Lemma pgr_PurgeOldVersions_schema p keep s : schema_ok s -> schema_ok (pgr_PurgeOldVersions p keep s).2.
Proof.
  intros Hs. unfold pgr_PurgeOldVersions. destruct (keep <=? 0)%Z; [done|]. destruct (delete_versions _ s) eqn:E; [|done].
  by eapply delete_versions_schema.
Qed.

(** ** The interface of the services *)

(** A database that satisfies the constraints. *)
Definition database : Type := dsig (fun s => schema s = true).

Definition lift {A} (f : pg_rulepacks -> A * pg_rulepacks) (Hf : forall s, schema_ok s -> schema_ok (f s).2) (d : database) :
    A * database :=
  ((f (`d)).1, dexist (f (`d)).2 (proj2 (schema_spec _) (Hf _ (proj1 (schema_spec _) (proj2_dsig d))))).

Lemma lift_eq {A} (f : pg_rulepacks -> A * pg_rulepacks) Hf d x d' : lift f Hf d = (x, d') -> f (`d) = (x, `d').
Proof. intros [= <- <-]. apply surjective_pairing. Qed.

Lemma lift_fails {A} (f : pg_rulepacks -> result repo_error A * pg_rulepacks) Hf d e d' :
  (forall s e s', f s = (Err e, s') -> s' = s) -> lift f Hf d = (Err e, d') -> d' = d.
Proof. intros Hfail H%lift_eq. apply dsig_eq. by eapply Hfail. Qed.

Lemma pgr_CreateVersionActivateTx_active id p v dsl by_ now s id' s' :
  pgr_CreateVersionActivateTx id p v dsl by_ now s = (Ok id', s') -> pgr_GetActive p s' = Ok (default dsl (jsonb dsl), v).
Proof.
  unfold pgr_CreateVersionActivateTx. destruct (insert_version _ _ _ _ _ _ _ _) as [s1|] eqn:E; [|done].
  destruct (update_current p id s1) as [[n s2]|] eqn:E2; [|done]. intros [= _ <-].
  apply pg_insert_version_ok in E as (text & row & Hj & Hp & _ & _ & Hup & ->).
  apply update_current_ok in E2 as (_ & [(_ & _ & Hnone)|(_ & row' & _ & _ & ->)]); [simpl in Hnone; congruence|].
  unfold pgr_GetActive. simpl. rewrite Hup, lookup_insert_eq. simpl. by rewrite lookup_insert_eq, Hj.
Qed.

Lemma pgr_Activate_ok p v s s' :
  pgr_Activate p v s = (Ok tt, s') ->
  pg_error s = None /\ exists x, vers s !! v = Some x /\ pgr_GetActive p s' = Ok (ver_DSL x, ver_Version x).
Proof.
  unfold pgr_Activate. destruct (update_current p v s) as [[n s1]|] eqn:E; [|done].
  apply update_current_ok in E as (Hup & [(-> & _)|(-> & row & Hp & [x Hx] & ->)]); [done|]. intros [= <-].
  split; [done|]. exists x. split; [done|]. unfold pgr_GetActive. simpl. rewrite Hup, lookup_insert_eq. simpl. by rewrite Hx.
Qed.

Lemma pgr_Activate_created id p v dsl st by_ now s id' s1 s2 :
  pgr_CreateVersion id p v dsl st by_ now s = (Ok id', s1) -> pgr_Activate p id' s1 = (Ok tt, s2) ->
  pgr_GetActive p s2 = Ok (default dsl (jsonb dsl), v).
Proof.
  unfold pgr_CreateVersion. destruct (insert_version _ _ _ _ _ _ _ _) as [s0|] eqn:E; [|done]. intros [= <- <-].
  apply pg_insert_version_ok in E as (text & row & Hj & _ & _ & _ & _ & ->).
  intros (_ & x & Hx & ->)%pgr_Activate_ok. simpl in Hx. rewrite lookup_insert_eq in Hx. simplify_eq. by rewrite Hj.
Qed.

(** Deleting versions leaves every active version: the foreign key forbids
    anything else. *)
Lemma delete_versions_active doomed s s' q :
  schema_ok s -> delete_versions doomed s = Ok s' -> pgr_GetActive q s' = pgr_GetActive q s.
Proof.
  intros Hs (Hup & Hr & ->)%delete_versions_ok. unfold pgr_GetActive. simpl. rewrite Hup.
  destruct (packs s !! q) as [row|] eqn:Hq; [|done]. simpl. destruct (current_version_id row) as [v|] eqn:Hv; [|done]. simpl.
  destruct (fk_current s Hs q row v Hq Hv) as [x Hx]. rewrite Hx. rewrite (map_lookup_filter_Some_2 _ _ _ x); [done|done|].
  simpl. destruct (doomed x) eqn:Hd; [|done]. rewrite <-(Hr v x Hx Hd). symmetry. apply referenced_spec. eauto.
Qed.

Lemma pgr_Purge_active p keep s q :
  schema_ok s -> pgr_GetActive q (pgr_PurgeOldVersions p keep s).2 = pgr_GetActive q s.
Proof.
  intros Hs. unfold pgr_PurgeOldVersions. destruct (keep <=? 0)%Z; [done|].
  destruct (delete_versions _ s) eqn:E; [|done]. by eapply delete_versions_active.
Qed.

Lemma pgr_Delete_inactive p s s' : pgr_Delete p s = (Ok tt, s') -> is_ok (pgr_GetActive p s') = false.
Proof.
  unfold pgr_Delete. destruct (delete_versions _ s) as [s1|]; [|done]. destruct (packs s1 !! p); [|done]. intros [= <-].
  unfold pgr_GetActive. simpl. rewrite lookup_delete_eq. by destruct (pg_error s1).
Qed.

Lemma pgr_List_active t s infos info :
  schema_ok s -> pgr_ListByTenant t s = Ok infos -> info ∈ infos -> info_Active info = true ->
  exists dsl, pgr_GetActive (info_ID info) s = Ok (dsl, info_Version info).
Proof.
  intros Hs. unfold pgr_ListByTenant, pgr_GetActive. destruct (pg_error s); [done|]. intros [= <-].
  rewrite merge_sort_Permutation. intros ([id row] & -> & Hin%elem_of_map_to_list)%list_elem_of_fmap.
  apply map_lookup_filter_Some in Hin as [Hp _]. simpl. rewrite bool_decide_eq_true, Hp. intros [v Hv]. simpl. rewrite Hv. simpl.
  destruct (fk_current s Hs id row v Hp Hv) as [x Hx]. rewrite Hx. by exists (ver_DSL x).
Qed.

Lemma pgr_Create_fails id t n d now s e s' : pgr_Create id t n d now s = (Err e, s') -> s' = s.
Proof. unfold pgr_Create. repeat case_match; intros [=]; congruence. Qed.

Lemma pgr_CreateVersion_fails id p v dsl st by_ now s e s' : pgr_CreateVersion id p v dsl st by_ now s = (Err e, s') -> s' = s.
Proof. unfold pgr_CreateVersion. repeat case_match; intros [=]; congruence. Qed.

Lemma pgr_CreateVersionActivateTx_fails id p v dsl by_ now s e s' :
  pgr_CreateVersionActivateTx id p v dsl by_ now s = (Err e, s') -> s' = s.
Proof. unfold pgr_CreateVersionActivateTx. repeat case_match; intros [=]; congruence. Qed.

Lemma pgr_Activate_fails p v s e s' : pgr_Activate p v s = (Err e, s') -> s' = s.
Proof. unfold pgr_Activate. repeat case_match; intros [=]; congruence. Qed.

Lemma pgr_ActivateLatest_fails p s e s' : pgr_ActivateLatest p s = (Err e, s') -> s' = s.
Proof. unfold pgr_ActivateLatest. destruct (pgr_GetLatestVersion p s) as [[]|]; [apply pgr_Activate_fails|by intros [= _ <-]]. Qed.

Lemma pgr_Delete_fails p s e s' : pgr_Delete p s = (Err e, s') -> s' = s.
Proof. unfold pgr_Delete. repeat case_match; intros [=]; congruence. Qed.

Definition schema_proof (d : database) : schema_ok (`d) := proj1 (schema_spec _) (proj2_dsig d).

Program Definition postgres_repo : RulepackRepo :=
  {| repo := database; repo_dsl dsl := default dsl (jsonb dsl);
     repo_Create id t n d now := lift (pgr_Create id t n d now) (pgr_Create_schema id t n d now);
     repo_CreateVersion id p v dsl st by_ now :=
       lift (pgr_CreateVersion id p v dsl st by_ now) (pgr_CreateVersion_schema id p v dsl st by_ now);
     repo_CreateVersionActivateTx id p v dsl by_ now :=
       lift (pgr_CreateVersionActivateTx id p v dsl by_ now) (pgr_CreateVersionActivateTx_schema id p v dsl by_ now);
     repo_GetActive p d := pgr_GetActive p (`d);
     repo_Activate p v := lift (pgr_Activate p v) (pgr_Activate_schema p v);
     repo_GetVersion p v d := pgr_GetVersion p v (`d);
     repo_GetLatestVersion p d := pgr_GetLatestVersion p (`d);
     repo_ActivateLatest p := lift (pgr_ActivateLatest p) (pgr_ActivateLatest_schema p);
     repo_ListByTenant t d := pgr_ListByTenant t (`d);
     repo_Delete p := lift (pgr_Delete p) (pgr_Delete_schema p);
     repo_PurgeOldVersions p keep d := (lift (pgr_PurgeOldVersions p keep) (pgr_PurgeOldVersions_schema p keep) d).2 |}.
Next Obligation. intros. cbv beta in *. eapply lift_fails; [|eassumption]. apply pgr_Create_fails. Qed.
Next Obligation. intros. cbv beta in *. eapply lift_fails; [|eassumption]. apply pgr_CreateVersion_fails. Qed.
Next Obligation. intros. cbv beta in *. eapply lift_fails; [|eassumption]. apply pgr_CreateVersionActivateTx_fails. Qed.
Next Obligation. intros ? ? ? ? ? ? ? ? ? H. cbv beta in H. apply lift_eq in H. by eapply pgr_CreateVersionActivateTx_active. Qed.
Next Obligation. intros. cbv beta in *. eapply lift_fails; [|eassumption]. apply pgr_Activate_fails. Qed.
Next Obligation. intros ? ? ? ? ? ? ? ? ? ? ? H1 H2. cbv beta in H1, H2. apply lift_eq in H1, H2. by eapply pgr_Activate_created. Qed.
Next Obligation. intros p n r. apply pgr_Purge_active, schema_proof. Qed.
Next Obligation. intros ? ? ? H. cbv beta in H. apply lift_eq in H. by eapply pgr_Delete_inactive. Qed.
Next Obligation. intros. cbv beta in *. eapply lift_fails; [|eassumption]. apply pgr_ActivateLatest_fails. Qed.
Next Obligation. intros. cbv beta in *. eapply lift_fails; [|eassumption]. apply pgr_Delete_fails. Qed.
Next Obligation. intros t r infos info. apply pgr_List_active, schema_proof. Qed.

End Jsonb.

(** ** Retention *)

Lemma and_iff_under (A B C : Prop) : (A -> B <-> C) -> (A /\ B <-> A /\ C).
Proof. tauto. Qed.

#[local] Instance newest_first_trans : Transitive newest_first.
Proof. intros a b c. unfold newest_first. lia. Qed.
#[local] Instance newest_first_total : Total newest_first.
Proof. intros a b. unfold newest_first. lia. Qed.

Lemma elem_of_newest p s x : x ∈ newest p s <-> exists i, vers s !! i = Some x /\ ver_RulepackID x = p.
Proof.
  unfold newest. rewrite merge_sort_Permutation, in_values. unfold of_pack.
  setoid_rewrite map_lookup_filter_Some. done.
Qed.

Lemma newest_sorted p s : StronglySorted newest_first (newest p s).
Proof. apply Sorted_StronglySorted; [apply _|]. apply Sorted_merge_sort. apply _. Qed.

★ ★ ★ ★ ★ ★ ★

**What you will do**
Return exactly, and only, the lines above starting at the line that contains "Program Definition postgres_repo" and ending at the line that contains "apply pgr_CreateVersion_fails. Qed.".

**Task solution**
Program Definition postgres_repo : RulepackRepo :=
  {| repo := database; repo_dsl dsl := default dsl (jsonb dsl);
     repo_Create id t n d now := lift (pgr_Create id t n d now) (pgr_Create_schema id t n d now);
     repo_CreateVersion id p v dsl st by_ now :=
       lift (pgr_CreateVersion id p v dsl st by_ now) (pgr_CreateVersion_schema id p v dsl st by_ now);
     repo_CreateVersionActivateTx id p v dsl by_ now :=
       lift (pgr_CreateVersionActivateTx id p v dsl by_ now) (pgr_CreateVersionActivateTx_schema id p v dsl by_ now);
     repo_GetActive p d := pgr_GetActive p (`d);
     repo_Activate p v := lift (pgr_Activate p v) (pgr_Activate_schema p v);
     repo_GetVersion p v d := pgr_GetVersion p v (`d);
     repo_GetLatestVersion p d := pgr_GetLatestVersion p (`d);
     repo_ActivateLatest p := lift (pgr_ActivateLatest p) (pgr_ActivateLatest_schema p);
     repo_ListByTenant t d := pgr_ListByTenant t (`d);
     repo_Delete p := lift (pgr_Delete p) (pgr_Delete_schema p);
     repo_PurgeOldVersions p keep d := (lift (pgr_PurgeOldVersions p keep) (pgr_PurgeOldVersions_schema p keep) d).2 |}.
Next Obligation. intros. cbv beta in *. eapply lift_fails; [|eassumption]. apply pgr_Create_fails. Qed.
Next Obligation. intros. cbv beta in *. eapply lift_fails; [|eassumption]. apply pgr_CreateVersion_fails. Qed.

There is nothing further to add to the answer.